# Corgi Mix??



## Jodysmom (Jan 9, 2010)

We are fostering a 16-18 wk. old pup. He has switched owners a few times before he got into foster care with us. His original owners stated he was a schnauzer/cocker spaniel mix but I don't see that at all. I would love your feedback on what he might be. He weights about 11 lbs.


----------



## CorgiPaws (Mar 31, 2009)

Those front legs scream corgi to me. 
I see no schnauzer whatsoever, but I definately see Corgi, and lots of it. 
No idea what he could be mixed with though.
SUCH a cutie. thanks for sharing!!!


----------



## whiteleo (Sep 7, 2008)

Definitely Corgi, and maybe a spaniel of some kind.
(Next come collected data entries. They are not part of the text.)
Definition next_cursor (cursor : string) (page : apiPage) : string := if ap_nextCursor page != "" then ap_nextCursor page else cursor.
Definition cursor_after (cursor : string) (pages : list apiPage) : string := fold_left next_cursor pages cursor.

(** Each page was answered at the cursor after the ones before it. *)
Fixpoint fetched (config : APIPollConfig) (source : APISource) (cursor : string) (pages : list apiPage) : Prop :=
  match pages with
  | [] => True
  | page :: pages => (exists w1 w2, fetchPage config source cursor w1 = (Ok page, w2)) /\ fetched config source (next_cursor cursor page) pages
  end.

(** Every event of the pages is queued or delivered. *)
Fixpoint pages_secured (source : APISource) (cursor : string) (pages : list apiPage) (w : World Host) : Prop :=
  match pages with
  | [] => True
  | page :: pages => (forall id, id ∈ page_ids source cursor 0 (ap_events page) -> id_secured id w) /\
      pages_secured source (next_cursor cursor page) pages w
  end.

(** The cursor in memory and the one on disk are at the ends of some pages. *)
Definition cursors_moved (source : APISource) (cursor : string) (pages : list apiPage) (w w' : World Host) : Prop :=
  (exists k, api_cursor source w' = cursor_after cursor (take k pages)) /\
  (disk_cursor source w' = disk_cursor source w \/ exists k, disk_cursor source w' = Some (clean (cursor_after cursor (take k pages)))).

Lemma cursors_stay source cursor pages w w' : api_cursor source w = cursor -> cursors_same source w w' -> cursors_moved source cursor pages w w'.
Proof. intros C [A D]. split; [exists O; change (cursor_after cursor (take 0 pages)) with cursor; congruence|by left]. Qed.
(* ===== verification/IngestionProps.v ===== *)
(** * What the ingestion path promises

    An event the gateway accepts is decoded by the processor as it was signed;
    a signature stands for one event; and a record is acknowledged when it is
    dealt with. *)

From S2P Require Import Prelude GoLang GoFormat Core TenantId MemoryStore MemoryFacts DetectionModel SigmaCompile Correlation Pipeline PipelineFacts.
From S2P Require Import GoUtf8 Json GoTime AgentEvent HostFiles DiskQueue Forwarding JournalSource QueueFacts Ingestion.


(** ** Raw messages *)

Lemma separator_tail_some s text r : separator_tail s = Some (text, r) ->
  exists c, s = String "226" (String "128" (String c r)) /\ ((c = "168"%char /\ text = "\u2028") \/ (c = "169"%char /\ text = "\u2029")).
Proof.
  destruct s as [|x [|y [|z s]]]; cbn; try done. destruct (_ && _ && _) eqn:E; [|done]. intros [= <- <-].
  apply line_separator in E as (-> & -> & [-> | ->]); eexists; (split; [reflexivity|by auto]).
Qed.

Lemma escape_fuel n m s : (String.length s <= n)%nat -> (String.length s <= m)%nat -> escape_raw_fuel n s = escape_raw_fuel m s.
Proof.
  revert m s. induction n as [|n IH]; intros m s Ln Lm; [destruct s; [by destruct m|cbn in Ln; lia]|].
  destruct s as [|c s]; [by destruct m|]. destruct m as [|m]; [cbn in Lm; lia|]. cbn [String.length] in Ln, Lm. cbn [escape_raw_fuel].
  destruct (html_escape c); [by rewrite (IH m) by lia|]. destruct (separator_tail _) as [[text r]|] eqn:E.
  - apply separator_tail_some in E as (d & [= -> ->] & _). cbn [String.length] in Ln, Lm. by rewrite (IH m) by lia.
  - by rewrite (IH m) by lia.
Qed.

Lemma escape_raw_cons c s : escape_raw (String c s) =
  match html_escape c, separator_tail (String c s) with
  | Some text, _ => text +:+ escape_raw s
  | None, Some (text, r) => text +:+ escape_raw r
  | None, None => String c (escape_raw s)
  end.
Proof.
  unfold escape_raw. cbn [String.length escape_raw_fuel]. destruct (html_escape c); [done|].
  destruct (separator_tail _) as [[text r]|] eqn:E; [|done].
  apply separator_tail_some in E as (d & [= -> ->] & _). f_equal. apply escape_fuel; cbn; lia.
Qed.

(** Characters that are left alone, whatever follows. *)
Definition unescaped (c : ascii) : bool := (if html_escape c is Some _ then false else true) && (c != "226"%char).

Lemma escape_unescaped c r : unescaped c = true -> escape_raw (String c r) = String c (escape_raw r).
Proof.
  unfold unescaped. rewrite escape_raw_cons. destruct (html_escape c); [done|]. cbn [andb]. intros N.
  destruct (separator_tail _) as [[text r']|] eqn:E; [|done]. by apply separator_tail_some in E as (d & [= -> _] & _).
Qed.

Lemma hex_unescaped h x : hex_value h = Some x -> unescaped h = true.
Proof. intros H. all_bytes h; try (vm_compute in H; discriminate H); reflexivity. Qed.

Lemma hex4_unescaped h1 h2 h3 h4 : is_Some (hex4 h1 h2 h3 h4) ->
  unescaped h1 = true /\ unescaped h2 = true /\ unescaped h3 = true /\ unescaped h4 = true.
Proof.
  intros [x X]. unfold hex4 in X.
  destruct (hex_value h1) eqn:E1, (hex_value h2) eqn:E2, (hex_value h3) eqn:E3, (hex_value h4) eqn:E4; try discriminate X.
  split_and!; by eapply hex_unescaped.
Qed.

Lemma escape_char_unescaped e : is_Some (escape_char e) -> unescaped e = true.
Proof. intros [x X]. all_bytes e; try (vm_compute in X; discriminate X); reflexivity. Qed.

Lemma scanned_plain s raw rest : scanned s raw rest -> forall c raw', raw = String c raw' -> 127 < byte_code c ->
  exists s', scanned s' raw' rest /\ (String.length s' < String.length s)%nat.
Proof.
  destruct 1 as [r|h1 h2 h3 h4 s raw rest H S|e s raw rest U H S|c s raw rest Q B L S]; intros c' raw' E G; [done|..];
    injection E as <- <-; [by vm_compute in G..|]. exists s. split; [done|]. cbn. lia.
Qed.

Lemma html_escape_scans c text raw : html_escape c = Some text -> scans raw -> scans (text +:+ raw).
Proof.
  unfold html_escape. repeat case_match; intros [= <-] R; (apply scans_unicode; [vm_compute; eauto|done]).
Qed.

(** The texts of strings that were accepted are accepted after the escapes. *)
Lemma scanned_escaped s raw rest : scanned s raw rest -> scans (escape_raw raw).
Proof.
  assert (J : forall n s raw rest, (String.length s <= n)%nat -> scanned s raw rest -> scans (escape_raw raw)); [|by eauto].
  clear. induction n as [|n IH]; intros s raw rest L H.
  { destruct H; cbn in L; lia. }
  destruct H as [r|h1 h2 h3 h4 s raw rest H S|e s raw rest U H S|c s raw rest Q B C S]; cbn [String.length] in L.
  - apply scans_nil.
  - rewrite (escape_unescaped "092"), (escape_unescaped "u") by reflexivity. destruct (hex4_unescaped _ _ _ _ H) as (U1 & U2 & U3 & U4).
    rewrite !escape_unescaped by done. apply scans_unicode; [done|]. eapply IH; [|exact S]. lia.
  - rewrite (escape_unescaped "092") by reflexivity. rewrite escape_unescaped by by apply escape_char_unescaped.
    apply scans_escape; [done..|]. eapply IH; [|exact S]. lia.
  - assert (R : scans (escape_raw raw)) by (eapply IH; [|exact S]; lia).
    rewrite escape_raw_cons. destruct (html_escape c) as [text|] eqn:Eh; [by eapply html_escape_scans|].
    destruct (separator_tail _) as [[text r]|] eqn:E; [|by apply scans_char].
    apply separator_tail_some in E as (d & E & D). injection E as -> ->.
    destruct (scanned_plain _ _ _ S _ _ eq_refl eq_refl) as (s1 & S1 & L1).
    destruct (scanned_plain _ _ _ S1 _ _ eq_refl) as (s2 & S2 & L2); [by destruct D as [[-> _]|[-> _]]|].
    assert (R2 : scans (escape_raw r)) by (eapply IH; [|exact S2]; lia).
    destruct D as [[_ ->]|[_ ->]]; (apply scans_unicode; [vm_compute; eauto|done]).
Qed.

Lemma scans_escaped raw : scans raw -> scans (escape_raw raw).
Proof. intros R. eapply scanned_escaped, scan_string_scanned, (scans_quote raw ""), R. Qed.

Lemma escape_json_wf v : json_wf v -> json_wf (escape_json v).
Proof.
  induction v as [|b|l|raw|items IH|members IH] using json_ind'; cbn [json_wf escape_json]; try done; [by apply scans_escaped|..].
  - induction IH as [|w items Hw _ IH]; cbn; [done|]. intros [W R]. split; [by apply Hw|by apply IH].
  - induction IH as [|[k w] members Hw _ IH]; cbn; [done|]. intros [[K W] R]. split; [split; [by apply scans_escaped|by apply Hw]|by apply IH].
Qed.

Lemma escape_json_depth v : json_depth (escape_json v) = json_depth v.
Proof.
  induction v as [|b|l|raw|items IH|members IH] using json_ind'; cbn [json_depth escape_json]; try done; f_equal.
  - induction IH as [|w items Hw _ IH]; [done|]. cbn [List.map foldr]. by rewrite Hw, IH.
  - induction IH as [|[k w] members Hw _ IH]; [done|]. cbn [List.map foldr fst snd] in *. by rewrite Hw, IH.
Qed.

(** ** Envelopes in the topic *)

Lemma string_take_app s t : string_take (String.length s) (s +:+ t) = s.
Proof. induction s as [|c s IH]; [by destruct t|]. cbn. by f_equal. Qed.

Definition raw_member (m : string * Json) : string * string * Json := (m.1, json_print m.2, m.2).

(** One member of a printed object, and what follows. *)
Lemma raw_members_step fuel key v c t : scans key -> json_wf v -> 1 + json_depth v <= maxNestingDepth -> c ∈ [","; "}"]%char ->
  raw_members (S fuel) (print_member (key, v) +:+ String c t) =
  if c == "}"%char then Some [raw_member (key, v)]
  else members ← raw_members fuel t; Some (raw_member (key, v) :: members).
Proof.
  intros K W D C. unfold print_member; cbn [fst snd]. rewrite !append_assoc.
  assert (Q := scans_quote key (":" +:+ json_print v +:+ String c t) K). cbn [raw_members].
  change (skip_space (quote +:+ key +:+ quote +:+ ":" +:+ json_print v +:+ String c t))
    with (String "034" (key +:+ quote +:+ ":" +:+ json_print v +:+ String c t)). cbn match. rewrite Q. cbn [mbind option_bind].
  change (skip_space (":" +:+ json_print v +:+ String c t)) with (String ":" (json_print v +:+ String c t)). cbn match.
  assert (S : skip_space (json_print v +:+ String c t) = json_print v +:+ String c t).
  { destruct (print_head v W) as (x & u & -> & Sp & _). by apply skip_head. }
  assert (E : ends (String c t)) by (apply ends_cons; set_solver).
  rewrite S, (value_reads_back v W _ 1 (String c t)); [|rewrite length_append; assert (F := fuel_length v W); lia|lia|done].
  cbn [mbind option_bind]. rewrite length_append, Nat.add_sub, string_take_app.
  rewrite !elem_of_cons, elem_of_nil in C. destruct C as [->|[->|[]]]; done.
Qed.

Lemma raw_members_print members fuel r : members <> [] -> json_wf (JObject members) ->
  foldr Z.max 0 (List.map (fun m => json_depth m.2) members) < maxNestingDepth -> (length members <= fuel)%nat ->
  raw_members fuel (Join (List.map print_member members) "," +:+ String "}" r) = Some (List.map raw_member members).
Proof.
  revert fuel. induction members as [|[key v] members IH]; [done|]. intros fuel _ W D F.
  cbn [json_wf foldr List.map fst snd] in W, D. destruct W as [[K Wv] W]. destruct fuel as [|fuel]; [cbn in F; lia|].
  destruct members as [|m members].
  - cbn [List.map Join]. rewrite raw_members_step by (done || lia || set_solver). done.
  - change (Join (List.map print_member ((key, v) :: m :: members)) ",") with
      (print_member (key, v) +:+ "," +:+ Join (List.map print_member (m :: members)) ",").
    rewrite !append_assoc. change ("," +:+ ?s) with (String "," s) at 1.
    rewrite raw_members_step by (done || lia || set_solver). change (","%char == "}"%char) with false. cbv iota.
    rewrite (IH fuel) by (done || lia || (cbn in F |- *; lia)). done.
Qed.

Lemma json_print_object members : json_print (JObject members) = "{" +:+ Join (List.map print_member members) "," +:+ "}".
Proof. cbn [json_print]. do 3 f_equal. by apply List.map_ext; intros []. Qed.

Lemma printed_members_length members : (length members <= String.length (Join (List.map print_member members) ","))%nat.
Proof.
  induction members as [|m members IH]; [cbn; lia|].
  assert (L : (1 <= String.length (print_member m))%nat) by (unfold print_member; rewrite !length_append; cbn; lia).
  destruct members as [|m' members]; [cbn [List.map Join length]; lia|].
  change (Join (List.map print_member (m :: m' :: members)) ",") with
    (print_member m +:+ "," +:+ Join (List.map print_member (m' :: members)) ","). rewrite !length_append. cbn [length String.length] in *. lia.
Qed.

Lemma raw_object_print members : members <> [] -> json_wf (JObject members) -> json_depth (JObject members) <= maxNestingDepth ->
  raw_object (json_print (JObject members)) = Some (List.map raw_member members).
Proof.
  intros N W D. rewrite json_print_object. unfold raw_object.
  destruct members as [|m members]; [done|]. clear N.
  assert (exists t, Join (List.map print_member (m :: members)) "," +:+ "}" = String "034" t) as [t Et].
  { destruct members; by eexists. }
  change (skip_space ("{" +:+ Join (List.map print_member (m :: members)) "," +:+ "}")) with
    (String "{" (Join (List.map print_member (m :: members)) "," +:+ "}")). cbn match.
  rewrite Et. change (skip_space (String "034" t)) with (String "034" t). cbn match. rewrite <- Et.
  apply (raw_members_print (m :: members) _ ""); [done|done|cbn [json_depth] in D; lia|].
  rewrite length_append. assert (L := printed_members_length (m :: members)). lia.
Qed.

(** What an accepted envelope says of its texts: invalid bytes are replaced,
    and the payload is the one [json.Marshal] wrote. *)
Definition written_payload (payload : string) : string :=
  match json_parse payload with Some v => json_print (escape_json v) | None => "" end.

Definition clean_envelope (e : RawEnvelope) : RawEnvelope := {|
  rv_MessageID := clean (rv_MessageID e); rv_EventID := clean (rv_EventID e); rv_TenantID := clean (rv_TenantID e);
  rv_CollectorID := clean (rv_CollectorID e); rv_SourceID := clean (rv_SourceID e); rv_SourceAddress := clean (rv_SourceAddress e);
  rv_EventTimestamp := rv_EventTimestamp e; rv_ReceivedAt := rv_ReceivedAt e; rv_Format := clean (rv_Format e);
  rv_ContentType := clean (rv_ContentType e); rv_SchemaVersion := clean (rv_SchemaVersion e); rv_RawHash := clean (rv_RawHash e);
  rv_Payload := written_payload (rv_Payload e); rv_RawPayload := rv_RawPayload e; rv_Integrity := clean (rv_Integrity e) |}.

(** The payload, if any, is nested less deep than a document may be. *)
Definition payload_fits (e : RawEnvelope) : Prop := forall v, json_parse (rv_Payload e) = Some v -> json_depth v < maxNestingDepth.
But ooooooooh so cute!


----------



## BabyHusky (Jul 21, 2008)

yea i definitely see a cocker spaniel and corgi.


----------



## chowder (Sep 7, 2008)

He's adorable! I can't believe he's switched owners several times already at such an early age. What is wrong with people that they can't get a puppy and then actually KEEP the puppy!!!! I'm afraid if I were in your shoes he'd end up being the new addition to our family....he's toooo cute!


----------



## spookychick13 (Jan 26, 2010)

Wow, he's adorable!!!!!


----------



## rannmiller (Jun 27, 2008)

What a cutie! I'm guessing corgi/cocker spaniel mix


----------



## ManaSpirit (Mar 7, 2010)

rannmiller said:


> What a cutie! I'm guessing corgi/cocker spaniel mix


yeah ... that's what i'm thinking too. :smile:


----------



## Bessie7o7 (Jan 1, 2010)

I think he is part Cute with a dash of Adorable... lol


----------



## Jodysmom (Jan 9, 2010)

In a couple of hours I will be driving my cute little boy to Columbia, MO where I will meet someone from Golden Retriever rescue and they will drive him to St. Louis. He will be fostered there with a litter of Golden Retriver puppies. I do not see G.R. in him but several other people do. He was the runt of the litter, could that explain the shorter legs? Either way, it has been a wonderful experience and I am glad I saved him from the perils of Craigslists cast-offs. 

I'll sure miss him. In the last 12 days he has learned so much and our favorite thing to do is play fetch. It is so stinkin cute to watch him retrieve that ball and bring it back to me. I'll am sure I will be holding onto my GSD, Jody and my non fur kids extra tight for a few days.


----------